*REQUIRED ACTION*.
Return, exactly and in full, the lines of the records below starting at the one with "ctid :: tids' =>" and ending at the one with "else join_round child tid.", and no other lines.

*DATA SECTION*.
════
(** The mapped case of a page's copy. *)
Lemma clone_mapped_run s p ps vma e :
  two_spaces s (p :: ps) P C -> user_addr vma -> vma mod PAGE_SIZE = 0 ->
  umap_at (mem s) P vma = Some e -> map_flags 0 (flags e) = flags e ->
  has0 (mem s) C (VPN1 vma) = true ->
  exists s' e', clone_mapped (upt0 (mem s) C (VPN1 vma) + 8 * VPN0 vma)
      (upt0 (mem s) P (VPN1 vma) + 8 * VPN0 vma) vma (flags e) s = Ok (tt, s') /\
    two_spaces s' ps P C /\ still P s s' /\ child_kept (pg vma) s s' /\
    umap_at (mem s') C vma = Some e' /\ flags e' = clone_flags (flags e) /\
    (forall w, idx w -> rd (mem s') (tab_of e' + 8 * w) = rd (mem s) (tab_of e + 8 * w)) /\
    satp s' = satp s /\ length (fresh s (p :: ps)) = S (length (fresh s' ps)) /\
    (forall j, idx j -> has0 (mem s') C j = has0 (mem s) C j) /\ fresh s' ps ⊆ fresh s (p :: ps).
Proof.
  intros Hts Hu Hal E Hfl H0.
  assert (Hi1 : idx (VPN1 vma)) by apply VPN1_idx. assert (Hi0 : idx (VPN0 vma)) by apply VPN0_idx.
  pose proof (umap_at_Some _ _ _ _ E) as (H0P & HvP & EeP).
  pose proof (leaf_slots_ne s (p :: ps) _ _ Hts Hi1 Hi0 H0 H0P) as Hac.
  set (f1 := Z.lor (Z.lor (flags e) PTE_W) PTE_R).
  assert (Hodd : Z.odd f1 = true).
  { unfold f1. rewrite <- Z.bit0_odd, !Z.lor_spec, Z.bit0_odd. unfold valid in HvP. by rewrite <- has_V, HvP. }
  (* the child's entry, the parent readable and writable *)
  destruct (child_attach s p ps vma f1 Hts H0 Hodd) as
    (s1 & E1 & Em1 & Es1 & Hl1 & Hsub1 & HpC & Hp & Hwf1 & Hpe1 & Hts3 & St3 & Ck3 & EC3 & Hh3).
  set (e1 := attached s vma p f1) in *. set (ac := upt0 (mem s) C (VPN1 vma) + 8 * VPN0 vma) in *.
  set (ap := upt0 (mem s) P (VPN1 vma) + 8 * VPN0 vma) in *.
  set (s3 := set_mem <[ac := pte_encode e1]> s1) in *.
  assert (E3 : umap_at (mem s3) P vma = Some e) by (unfold umap_at; by rewrite (st_umap _ _ _ St3)).
  destruct (parent_flags (pg vma) s3 ps vma f1 e Hts3 (user_addr_vma _ Hu) E3)
    as (s4 & E4 & Hts4 & StC4 & Ck4 & EP4 & R4 & Ef4 & Es4).
  set (e4 := with_flags (map_flags 0 f1) e) in *.
  assert (Hf4 : flags e4 = clone_flags (flags e)) by apply flags_with_map.
  assert (EC4 : umap_at (mem s4) C vma = Some e1) by (unfold umap_at; by rewrite (st_umap _ _ _ StC4)).
  destruct (Hh3 _ Hi1) as [H03 A3]. rewrite H0 in H03.
  assert (A4 : upt0 (mem s4) C (VPN1 vma) = upt0 (mem s) C (VPN1 vma)).
  { by rewrite (st_upt0 _ _ _ StC4) by (done || by eapply pte_has1). }
  assert (B4 : upt0 (mem s4) P (VPN1 vma) = upt0 (mem s) P (VPN1 vma)).
  { destruct (rf_has _ _ _ R4 _ Hi1) as [_ ->]. by rewrite (st_upt0 _ _ _ St3) by (done || by eapply pte_has1). }
  (* the copy *)
  destruct (copy_loop ps vma e4 e1 indices s4 Hts4 Hu Hal EP4) as
    (s5 & E5 & Hts5 & St5 & Ck5 & EC5 & Ef5 & Es5 & Hh5 & Hup5 & Hcp & _); try done; try apply indices_idx.
  { rewrite Hf4. unfold clone_flags, PTE_R. rewrite map_flags_bit by lia.
    rewrite Z.lor_spec. change (Z.testbit (Z.shiftl 1 1) 1) with true. by rewrite !orb_true_r. }
  assert (EP5 : umap_at (mem s5) P vma = Some e4) by (unfold umap_at; by rewrite (st_umap _ _ _ St5)).
  assert (A5 : upt0 (mem s5) C (VPN1 vma) = upt0 (mem s) C (VPN1 vma)).
  { rewrite Hup5; [done|done|]. apply umap_at_Some in EC4 as (? & _). by eapply pte_has1. }
  assert (B5 : upt0 (mem s5) P (VPN1 vma) = upt0 (mem s) P (VPN1 vma)).
  { rewrite (st_upt0 _ _ _ St5); [done|done|]. apply umap_at_Some in EP4 as (? & _). by eapply pte_has1. }
  (* the child's final flags, the parent's flags back *)
  destruct (child_reflag s5 ps vma e1 (flags e4) Hts5 EC5) as (Hts6 & St6 & Ck6 & EC6 & Hh6 & Hrd6).
  { rewrite Hf4, <- has_V. apply has_V_lor. }
  rewrite A5 in Hts6, St6, Ck6, EC6, Hh6, Hrd6. fold ac in Hts6, St6, Ck6, EC6, Hh6, Hrd6.
  set (e2 := with_flags (flags e4) e1) in *. set (s6 := set_mem <[ac := pte_encode e2]> s5) in *.
  assert (EP6 : umap_at (mem s6) P vma = Some e4) by (unfold umap_at; by rewrite (st_umap _ _ _ St6)).
  destruct (parent_flags (pg vma) s6 ps vma (flags e) e4 Hts6 (user_addr_vma _ Hu) EP6)
    as (s7 & E7 & Hts7 & StC7 & Ck7 & EP7 & R7 & Ef7 & Es7).
  rewrite Hfl in EP7. unfold e4 in EP7. rewrite (with_flags_back e (map_flags 0 f1) Hfl) in EP7.
  exists s7, e2. split_and!; try done.
  - pose proof (umap_at_Some _ _ _ _ EC4) as (_ & _ & L2). rewrite A4 in L2.
    pose proof (umap_at_Some _ _ _ _ EP5) as (_ & _ & L3). rewrite B5 in L3.
    pose proof (umap_at_Some _ _ _ _ EC5) as (_ & _ & L4). rewrite A5 in L4.
    by apply (clone_mapped_seq s s1 s4 s5 s7 ac ap vma p e).
  - eapply still_trans; [exact St3|].
    apply (reflag_back vma s3 s4 s6 s7 e (map_flags 0 f1)); try done. by eapply still_trans.
  - do 3 (eapply child_kept_trans; [eassumption|]). eapply child_kept_trans; eassumption.
  - unfold umap_at. by rewrite (st_umap _ _ _ StC7).
  - cbn [flags e2 with_flags]. rewrite Hf4. apply u8_small. unfold clone_flags, map_flags. apply u8_range.
  - intros w Hw. pose proof (st_rd _ _ _ StC7 _ _ e2 w Hi1 Hi0 EC6 Hw) as X.
    change (tab_of e2) with (tab_of e1) in X |- *. rewrite X, Hrd6, Hcp by (done || by apply indices_all).
    change (tab_of e4) with (tab_of e).
    rewrite (rf_rd _ _ _ R4 (VPN1 vma) (VPN0 vma) e w) by done. by apply (st_rd _ _ _ St3 (VPN1 vma) (VPN0 vma)).
  - rewrite Es7. change (satp s6) with (satp s5). rewrite Es5, Es4. exact Es1.
  - rewrite Hl1, Ef7. change (fresh s6 ps) with (fresh s5 ps). by rewrite Ef5, Ef4.
  - intros j Hj. rewrite (st_has0 _ _ _ StC7), Hh6, Hh5, (st_has0 _ _ _ StC4) by done. by apply Hh3.
  - rewrite Ef7. change (fresh s6 ps) with (fresh s5 ps). by rewrite Ef5, Ef4.
Qed.
Definition tlinsert (l : place) (thr : Z) : T unit :=
  upd_thr thr (set_list_next 0) ;;
  if thr =? 0 then mret tt
  else
    q ← gets (get_list l);
    (if negb (tail q =? 0) then
       cassert (negb (head q =? 0)) ;;
       upd_thr (tail q) (set_list_next thr)
     else
       cassert (head q =? 0) ;;
       set_list l (mkList thr (tail q))) ;;
    q' ← gets (get_list l);
    set_list l (mkList (head q') thr).

Definition tlremove (l : place) : T Z :=
  q ← gets (get_list l);
  let thr := head q in
  if thr =? 0 then mret 0
  else
    t ← rd_thr thr;
    set_list l (mkList (list_next t) (tail q)) ;;
    (if negb (list_next t =? 0) then upd_thr thr (set_list_next 0)
     else set_list l (mkList (list_next t) 0)) ;;
    upd_thr thr (set_list_next 0) ;;
    mret thr.

Definition tlappend (l0 l1 : place) : T unit :=
  q0 ← gets (get_list l0);
  q1 ← gets (get_list l1);
  (if negb (head q0 =? 0) then
     cassert (negb (tail q0 =? 0)) ;;
     if negb (head q1 =? 0) then
       cassert (negb (tail q1 =? 0)) ;;
       upd_thr (tail q0) (set_list_next (head q1)) ;;
       set_list l0 (mkList (head q0) (tail q1))
     else mret tt
   else
     cassert (tail q0 =? 0) ;;
     set_list l0 (mkList (head q1) (tail q1))) ;;
  set_list l1 (mkList 0 0).

(** ** Switching threads *)

(** The part of [suspend_self] that runs in the suspending thread, with the
    switch itself; the result is the suspended thread, which [_thread_swtch]
    returns in the resumed one. *)
Definition suspend_out : T Z :=
  e ← tlempty Ready;
  cassert (negb e) ;;
  susp_thread ← CURTHR;
  saved_intr_state ← intr_disable;
  next_thread ← tlremove Ready;
  tn ← rd_thr next_thread;
  cassert (bool_decide (state tn = THREAD_READY)) ;;
  set_thread_state next_thread THREAD_RUNNING ;;
  ts ← rd_thr susp_thread;
  (if bool_decide (state ts = THREAD_RUNNING) then
     set_thread_state susp_thread THREAD_READY ;;
     tlinsert Ready susp_thread
   else mret tt) ;;
  intr_enable ;;
  tn' ← rd_thr next_thread;
  (if negb (proc tn' =? 0) then
     s ← get;
     on_pages (memory_space_switch (proc_mtag s (proc tn'))) ;; mret tt
   else mret tt) ;;
  modify (fun s => with_frames (upd (frames s) susp_thread (Some saved_intr_state)) s) ;;
  modify (with_tp next_thread) ;;
  mret susp_thread.

(** The part that runs in the resumed thread. *)
Definition suspend_in (prev_thread : Z) (saved_intr_state : bool) : T unit :=
  t ← rd_thr prev_thread;
  (if bool_decide (state t = THREAD_EXITED) then
     on_pages (memory_free_page (stack_base t - PAGE_SIZE)) ;;
     upd_thr prev_thread (set_stack 0 0)
   else mret tt) ;;
  intr_restore saved_intr_state.

(** A thread without a frame of [suspend_self] continues elsewhere, a new one at
    the entry code that [_thread_setup] prepared, with interrupts enabled. *)
Definition suspend_self : T unit :=
  prev ← suspend_out;
  s ← get;
  match frames s (tp s) with
  | Some saved => suspend_in prev saved
  | None => mret tt
  end.

Definition thread_yield : T unit :=
  cur ← CURTHR;
  t ← rd_thr cur;
  cassert (bool_decide (state t = THREAD_RUNNING)) ;;
  suspend_self.

(** One pass of the loops of [idle_thread_func], up to the next test of the
    ready list; the result says whether the pass went to sleep ([wfi], which
    leaves the state as it is until an interrupt comes). *)
Definition idle_thread_func : T bool :=
  e ← tlempty Ready;
  if negb e then thread_yield ;; mret false
  else
    intr_disable ;;
    wfi ← tlempty Ready;
    intr_enable ;;
    mret wfi.

(** ** Condition variables *)

Definition condition_init (cond nm : Z) : T unit :=
  modify (fun s => with_conds (upd (conds s) cond (mkCond nm (wait_list (conds s cond)))) s) ;;
  tlclear (Waiters cond).

Definition condition_wait (cond : Z) : T unit :=
  cur ← CURTHR;
  t ← rd_thr cur;
  cassert (bool_decide (state t = THREAD_RUNNING)) ;;
  set_thread_state cur THREAD_WAITING ;;
  upd_thr cur (set_wait_cond cond) ;;
  upd_thr cur (set_list_next 0) ;;
  saved_intr_state ← intr_disable;
  tlinsert (Waiters cond) cur ;;
  intr_restore saved_intr_state ;;
  suspend_self.

(** The loop of [condition_broadcast] over the waiting threads. *)
Fixpoint wake_all (fuel : nat) (cond thr : Z) : T unit :=
  if thr =? 0 then mret tt
  else match fuel with
  | O => fun _ => Fuel
  | S fuel' =>
    t ← rd_thr thr;
    cassert (bool_decide (state t = THREAD_WAITING)) ;;
    cassert (wait_cond t =? cond) ;;
    set_thread_state thr THREAD_READY ;;
    upd_thr thr (set_wait_cond 0) ;;
    t' ← rd_thr thr;
    wake_all fuel' cond (list_next t')
  end.

Definition condition_broadcast (cond : Z) : T unit :=
  e ← tlempty (Waiters cond);
  if e : bool then mret tt
  else
    saved_intr_state ← intr_disable;
    q ← gets (get_list (Waiters cond));
    wake_all (Z.to_nat NTHR) cond (head q) ;;
    tlappend Ready (Waiters cond) ;;
    tlclear (Waiters cond) ;;
    intr_restore saved_intr_state.

(** ** Creating and ending threads *)

Definition running_thread : T Z := cur ← CURTHR; t ← rd_thr cur; mret (id t).

(** [while (++tid < NTHR) if (thrtab[tid] == NULL) break;]: the first free slot
    among [tids]. *)
Fixpoint free_tid (tab : list Z) (tids : list Z) : option Z :=
  match tids with
  | [] => None
  | tid :: tids' =>
    match tab !! Z.to_nat tid with
    | Some 0 => Some tid
    | _ => free_tid tab tids'
    end
  end.

Definition thread_spawn (nm : Z) : T Z :=
  s ← get;
  match free_tid (thrtab s) (range 15 1 NTHR 1) with
  | None => panic "Too many threads"
  | Some tid =>
    child ← on_pages (kmalloc THREAD_SZ);
    stack_page ← on_pages memory_alloc_page;
    let stack_anchor := stack_page + PAGE_SIZE - ANCHOR_SZ in
    on_pages (store stack_anchor child) ;;
    on_pages (store (stack_anchor + 8) 0) ;;
    modify (fun s => with_thrtab (<[Z.to_nat tid := child]> (thrtab s)) s) ;;
    cur ← CURTHR;
    tc ← rd_thr cur;
    upd_thr child (fun t => mkThread nm stack_anchor (stack_anchor - stack_page) (state t)
                     tid (proc tc) cur (list_next t) (wait_cond t)) ;;
    set_thread_state child THREAD_READY ;;
    saved_intr_state ← intr_disable;
    tlinsert Ready child ;;
    intr_restore saved_intr_state ;;
    modify (fun s => with_frames (upd (frames s) child None) s) ;;
    mret tid
  end.

Definition halt_success {A} : T A := fun _ => Halt.

(** The static structures of thread.c and the ends of the two static stacks of
    thrasm.s. *)
Section Statics.
Variable main_thread idle_thread : Z.
Variable main_anchor main_lowest idle_anchor idle_lowest : Z.

(** [thread_exit] does not return: what follows the switch is the code of the
    thread that runs next. *)
Definition thread_exit : T unit :=
  cur ← CURTHR;
  if cur =? main_thread then halt_success
  else
    set_thread_state cur THREAD_EXITED ;;
    t ← rd_thr cur;
    cassert (negb (parent t =? 0)) ;;
    condition_broadcast (child_exit (parent t)) ;;
    suspend_self.

Definition init_main_thread : T unit :=
  upd_thr main_thread (set_stack main_anchor (main_anchor - main_lowest)).

Definition init_idle_thread : T unit :=
  upd_thr idle_thread (set_stack idle_anchor (idle_anchor - idle_lowest)) ;;
  modify (fun s => with_frames (upd (frames s) idle_thread None) s) ;;
  tlinsert Ready idle_thread.

Definition thread_init : T unit :=
  init_main_thread ;;
  init_idle_thread ;;
  set_running_thread main_thread.

(** The static initialisers of [main_thread], [idle_thread], [thrtab] and
    [ready_list]; every other structure and the rest of the state is [s]'s. *)
Definition static_main : thread :=
  mkThread 0 0 0 THREAD_RUNNING MAIN_TID 0 0 0 0.
Definition static_idle : thread :=
  mkThread 0 0 0 THREAD_READY IDLE_TID 0 main_thread 0 0.
Definition static_state (s : kthreads) : kthreads :=
  mkThreads (upd (upd (threads s) main_thread static_main) idle_thread static_idle)
    (fun _ => mkCond 0 (mkList 0 0)) (mkList 0 0)
    (main_thread :: replicate 14 0 ++ [idle_thread]) (tp s) false (fun _ => None)
    (pages s) (proc_mtag s).
End Statics.

(** [thrtab[tid]]; an index outside the array is undefined. *)
Definition thrtab_at (tid : Z) : T Z :=
  if (tid <? 0) || (NTHR <=? tid) then undef "thrtab index"
  else s ← get; match thrtab s !! Z.to_nat tid with
                | Some a => mret a
                | None => undef "thrtab index"
                end.

(** The children of [thr] in the slots [tids] become children of [par]. *)
Fixpoint reparent (thr par : Z) (tids : list Z) : T unit :=
  match tids with
  | [] => mret tt
  | ctid :: tids' =>
    c ← thrtab_at ctid;
    (if negb (c =? 0) then
       t ← rd_thr c;
       if parent t =? thr then upd_thr c (set_parent par) else mret tt
     else mret tt) ;;
    reparent thr par tids'
  end.

Definition recycle_thread (tid : Z) : T unit :=
  thr ← thrtab_at tid;
  cassert ((0 <? tid) && (tid <? NTHR) && negb (thr =? 0)) ;;
  t ← rd_thr thr;
  cassert (bool_decide (state t = THREAD_EXITED)) ;;
  reparent thr (parent t) (range 15 1 NTHR 1) ;;
  modify (fun s => with_thrtab (<[Z.to_nat tid := 0]> (thrtab s)) s) ;;
  on_pages (kfree thr).

(** One round of the loop of [thread_join]: the result, or [None] when the
    caller has gone to wait for [child_exit] and another thread runs. *)
Definition join_round (child tid : Z) : T (option Z) :=
  t ← rd_thr child;
  if negb (bool_decide (state t = THREAD_EXITED)) then
    cur ← CURTHR;
    condition_wait (child_exit cur) ;;
    mret None
  else
    recycle_thread tid ;;
    mret (Some tid).

Definition thread_join (tid : Z) : T (option Z) :=
  child ← thrtab_at tid;
  if (tid <=? 0) || (NTHR <=? tid) then mret (Some (-1))
  else
    cur ← CURTHR;
    if child =? 0 then mret (Some (-1))
    else
      t ← rd_thr child;
      if negb (parent t =? cur) then mret (Some (-1))
      else join_round child tid.

(** The first loop of [thread_join_any]: an exited child, or the number of
    children. *)
Fixpoint scan_children (cur : Z) (tids : list Z) (childcnt : Z) : T (Z + Z) :=
  match tids with
  | [] => mret (inr childcnt)
  | tid :: tids' =>
    c ← thrtab_at tid;
    if c =? 0 then scan_children cur tids' childcnt
    else
      t ← rd_thr c;
      if parent t =? cur then
        if bool_decide (state t = THREAD_EXITED) then mret (inl tid)
        else scan_children cur tids' (childcnt + 1)
      else scan_children cur tids' childcnt
  end.

Definition thread_join_any : T (option Z) :=
  cur ← CURTHR;
  r ← scan_children cur (range 15 1 NTHR 1) 0;
  match r with
  | inl tid => thread_join tid
  | inr childcnt =>
    if childcnt =? 0 then panic "thread_wait called by childless thread"
    else condition_wait (child_exit cur) ;; mret None
  end.

(** What [thread_join_any] does when the wait returns. *)
Definition join_any_resumed : T Z :=
  cur ← CURTHR;
  r ← scan_children cur (range 15 1 NTHR 1) 0;
  match r with
  | inl tid => recycle_thread tid ;; mret tid
  | inr _ => panic "spurious child_exit signal"
  end.

(** [assert (0 <= tid || tid < NTHR)] holds for every [tid]. *)
Definition tid_thread (tid : Z) : T Z :=
  cassert ((0 <=? tid) || (tid <? NTHR)) ;;
  a ← thrtab_at tid;
  cassert (negb (a =? 0)) ;;
  mret a.
Definition thread_process (tid : Z) : T Z := a ← tid_thread tid; t ← rd_thr a; mret (proc t).
Definition thread_set_process (tid pr : Z) : T unit := a ← tid_thread tid; upd_thr a (set_proc pr).
Definition thread_name (tid : Z) : T Z := a ← tid_thread tid; t ← rd_thr a; mret (name t).

(** [thread_fork_to_user]: [tid0] is the member [tid] of the child's process
    before the call, the result its value afterwards.  [_thread_finish_fork]
    makes the child the running thread; the parent continues after it when it
    is next scheduled. *)
Definition thread_fork_to_user (child_proc tid0 parent_thread : Z) : T Z :=
  child_thread ← on_pages (kmalloc THREAD_SZ);
  stack_page ← on_pages memory_alloc_page;
  let stack_anchor := stack_page + PAGE_SIZE - ANCHOR_SZ in
  on_pages (store stack_anchor child_thread) ;;
  on_pages (store (stack_anchor + 8) 0) ;;
  s ← get;
  let slot := free_tid (thrtab s) (range 16 0 NTHR 1) in
  let tid := default tid0 slot in
  (match slot with
   | Some i => modify (fun s => with_thrtab (<[Z.to_nat i := child_thread]> (thrtab s)) s)
   | None => mret tt
   end) ;;
  tpar ← rd_thr parent_thread;
  upd_thr child_thread (fun t => mkThread (name tpar) stack_anchor (stack_anchor - stack_page)
    (state t) tid child_proc parent_thread (list_next t) (wait_cond t)) ;;
  saved_intr_state ← intr_disable;
  tlinsert Ready parent_thread ;;
  set_thread_state parent_thread THREAD_READY ;;
  set_thread_state child_thread THREAD_RUNNING ;;
  intr_restore saved_intr_state ;;
  modify (fun s => with_frames (upd (frames s) parent_thread None) s) ;;
  modify (with_tp child_thread) ;;
  mret tid.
════
*YOUR RESPONSE*.
  | ctid :: tids' =>
    c ← thrtab_at ctid;
    (if negb (c =? 0) then
       t ← rd_thr c;
       if parent t =? thr then upd_thr c (set_parent par) else mret tt
     else mret tt) ;;
    reparent thr par tids'
  end.

Definition recycle_thread (tid : Z) : T unit :=
  thr ← thrtab_at tid;
  cassert ((0 <? tid) && (tid <? NTHR) && negb (thr =? 0)) ;;
  t ← rd_thr thr;
  cassert (bool_decide (state t = THREAD_EXITED)) ;;
  reparent thr (parent t) (range 15 1 NTHR 1) ;;
  modify (fun s => with_thrtab (<[Z.to_nat tid := 0]> (thrtab s)) s) ;;
  on_pages (kfree thr).

(** One round of the loop of [thread_join]: the result, or [None] when the
    caller has gone to wait for [child_exit] and another thread runs. *)
Definition join_round (child tid : Z) : T (option Z) :=
  t ← rd_thr child;
  if negb (bool_decide (state t = THREAD_EXITED)) then
    cur ← CURTHR;
    condition_wait (child_exit cur) ;;
    mret None
  else
    recycle_thread tid ;;
    mret (Some tid).

Definition thread_join (tid : Z) : T (option Z) :=
  child ← thrtab_at tid;
  if (tid <=? 0) || (NTHR <=? tid) then mret (Some (-1))
  else
    cur ← CURTHR;
    if child =? 0 then mret (Some (-1))
    else
      t ← rd_thr child;
      if negb (parent t =? cur) then mret (Some (-1))
      else join_round child tid.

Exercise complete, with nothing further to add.